→ Collected data entries
(** [forkret]; [first] is its static variable, the result what it leaves there. *)
Definition forkret (first : bool) : PM bool :=
  release_ptable;;
  if first then on_env e_fs_init;; mret false else mret false.

(** *** Processes *)
Definition userinit_tables : PM unit :=
  on_k (
    updst 0 (set_st_stride (MAXTICKET / 20));;
    updst 0 (set_st_share 20);;
    updst 0 (set_st_pass 0);;
    updst 0 (set_st_proc None);;
    mfor (seq 0 NPROC) (λ i,
      updst i (set_st_stride 0);;
      updst i (set_st_proc None));;
    mfor (seq 0 NQUEUE) (λ j,
      updq (Z.of_nat j) (set_fq_total 0);;
      updq (Z.of_nat j) (set_fq_current 0);;
      updq (Z.of_nat j) (λ q, set_fq_holdingproc ((λ _, None) <$> fq_holdingproc q) q))).

(** "initcode" *)
Definition initcode_name : list Z := [105; 110; 105; 116; 99; 111; 100; 101].

Definition userinit : PM unit :=
  userinit_tables;;
  r ← allocproc;
  on_k (updst 0 (set_st_proc r));;
  on_k (modify (set_initproc r));;
  p ← deref r;
  pgdir ← on_env e_setupkvm;
  updp p (set_p_pgdir pgdir);;
  if pgdir =? 0 then panic "userinit: out of memory?" else
  on_env (e_inituvm pgdir);;
  updp p (set_p_sz PGSIZE);;
  (* the selectors of user code and data, FL_IF *)
  updp p (set_p_tf (mktf 0 0 PGSIZE 512 27 35 35 35));;
  updp p (λ pr, set_p_name (copy_name (p_name pr) initcode_name) pr);;
  cwd ← on_env e_namei_root;
  updp p (set_p_cwd cwd);;
  acquire_ptable;;
  updp p (set_p_state RUNNABLE);;
  release_ptable.

Definition growproc (n : Z) : PM Z :=
  cur ← myproc;
  c ← getp cur;
  let master := default cur (p_master c) in
  m ← getp master;
  sz ← (if 0 <? n then on_env (e_allocuvm (p_pgdir m) (p_sz m) (u32 (p_sz m + n)))
        else if n <? 0 then on_env (e_deallocuvm (p_pgdir m) (p_sz m) (u32 (p_sz m + n)))
        else mret (p_sz m));
  if negb (n =? 0) && (sz =? 0) then mret (-1) else
  updp master (set_p_sz sz);;
  c ← getp cur;
  on_env (e_switchuvm (p_kstack c) (p_pgdir c));;
  mret 0.

Definition fork : PM Z :=
  cur ← myproc;
  r ← allocproc;
  match r with
  | None => mret (-1)
  | Some np =>
      c ← getp cur;
      pgdir ← on_env (e_copyuvm (p_pgdir c) (p_sz c));
      updp np (set_p_pgdir pgdir);;
      if pgdir =? 0 then
        n ← getp np;
        on_env (e_kfree (p_kstack n));;
        updp np (set_p_kstack 0);;
        updp np (set_p_state UNUSED);;
        mret (-1)
      else
      updp np (set_p_sz (p_sz c));;
      updp np (set_p_parent (Some cur));;
      updp np (set_p_tf (p_tf c));;
      updp np (λ n, set_p_tf (set_tf_eax 0 (p_tf n)) n);;
      dup_files cur np;;
      dup_cwd cur np;;
      updp np (λ n, set_p_name (copy_name (p_name n) (p_name c)) n);;
      n ← getp np;
      acquire_ptable;;
      updp np (set_p_state RUNNABLE);;
      release_ptable;;
      mret (p_pid n)
  end.

(** [p->parent = initproc] for the children of [q], and the wakeups of init. *)
Definition reparent (q : nat) : PM unit :=
  mfor (seq 0 NPROC) (λ i,
    p ← getp i;
    if decide (p_parent p = Some q) then
      k ← on_k get;
      updp i (set_p_parent (initproc k));;
      if decide (p_state p = ZOMBIE) then wakeup1_proc (initproc k) else mret tt
    else mret tt).

(** The part of [exit] before it takes ptable.lock: close the files of the workers
    and of the master. *)
Definition exit_close (master : nat) : PM unit :=
  mfor (seq 0 NTHRE) (λ i,
    m ← getp master;
    w ← deref (p_workerthread m !! i);
    match w with
    | None => mret tt
    | Some t =>
        k ← on_k get;
        if decide (Some t = initproc k) then panic "init exiting" else
        close_files t;;
        drop_cwd t
    end);;
  close_files master;;
  m ← getp master;
  match p_cwd m with None => mret tt | Some _ => drop_cwd master end.

(** The rest up to the switch, with ptable.lock taken. *)
Definition exit_zombie (master : nat) : PM unit :=
  acquire_ptable;;
  m ← getp master;
  wakeup1_proc (p_parent m);;
  reparent master;;
  mfor (seq 0 NTHRE) (λ i,
    m ← getp master;
    w ← deref (p_workerthread m !! i);
    match w with None => mret tt | Some t => updp t (set_p_state ZOMBIE) end);;
  m ← getp master;
  (if p_isstride m =? 1 then
     on_k (
       j ← deref (p_mystride m);
       st ← getst j;
       updst 0 (λ s, set_st_share (s32 (st_share s + st_share st)) s);;
       st0 ← getst 0;
       d ← idiv MAXTICKET (st_share st0);
       updst 0 (set_st_stride d);;
       updst j (set_st_stride 0);;
       updst j (set_st_pass 0);;
       updst j (set_st_share 0))
   else on_k (pop_MLFQ master);; mret tt);;
  updp master (set_p_state ZOMBIE);;
  sched.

→ Task item
Repeat, word for word, the lines from the start of the records to the line that contains "sz ← (if 0 <?", both of them included, and no others.

→ Task output
(** [forkret]; [first] is its static variable, the result what it leaves there. *)
Definition forkret (first : bool) : PM bool :=
  release_ptable;;
  if first then on_env e_fs_init;; mret false else mret false.

(** *** Processes *)
Definition userinit_tables : PM unit :=
  on_k (
    updst 0 (set_st_stride (MAXTICKET / 20));;
    updst 0 (set_st_share 20);;
    updst 0 (set_st_pass 0);;
    updst 0 (set_st_proc None);;
    mfor (seq 0 NPROC) (λ i,
      updst i (set_st_stride 0);;
      updst i (set_st_proc None));;
    mfor (seq 0 NQUEUE) (λ j,
      updq (Z.of_nat j) (set_fq_total 0);;
      updq (Z.of_nat j) (set_fq_current 0);;
      updq (Z.of_nat j) (λ q, set_fq_holdingproc ((λ _, None) <$> fq_holdingproc q) q))).

(** "initcode" *)
Definition initcode_name : list Z := [105; 110; 105; 116; 99; 111; 100; 101].

Definition userinit : PM unit :=
  userinit_tables;;
  r ← allocproc;
  on_k (updst 0 (set_st_proc r));;
  on_k (modify (set_initproc r));;
  p ← deref r;
  pgdir ← on_env e_setupkvm;
  updp p (set_p_pgdir pgdir);;
  if pgdir =? 0 then panic "userinit: out of memory?" else
  on_env (e_inituvm pgdir);;
  updp p (set_p_sz PGSIZE);;
  (* the selectors of user code and data, FL_IF *)
  updp p (set_p_tf (mktf 0 0 PGSIZE 512 27 35 35 35));;
  updp p (λ pr, set_p_name (copy_name (p_name pr) initcode_name) pr);;
  cwd ← on_env e_namei_root;
  updp p (set_p_cwd cwd);;
  acquire_ptable;;
  updp p (set_p_state RUNNABLE);;
  release_ptable.

Definition growproc (n : Z) : PM Z :=
  cur ← myproc;
  c ← getp cur;
  let master := default cur (p_master c) in
  m ← getp master;
  sz ← (if 0 <? n then on_env (e_allocuvm (p_pgdir m) (p_sz m) (u32 (p_sz m + n)))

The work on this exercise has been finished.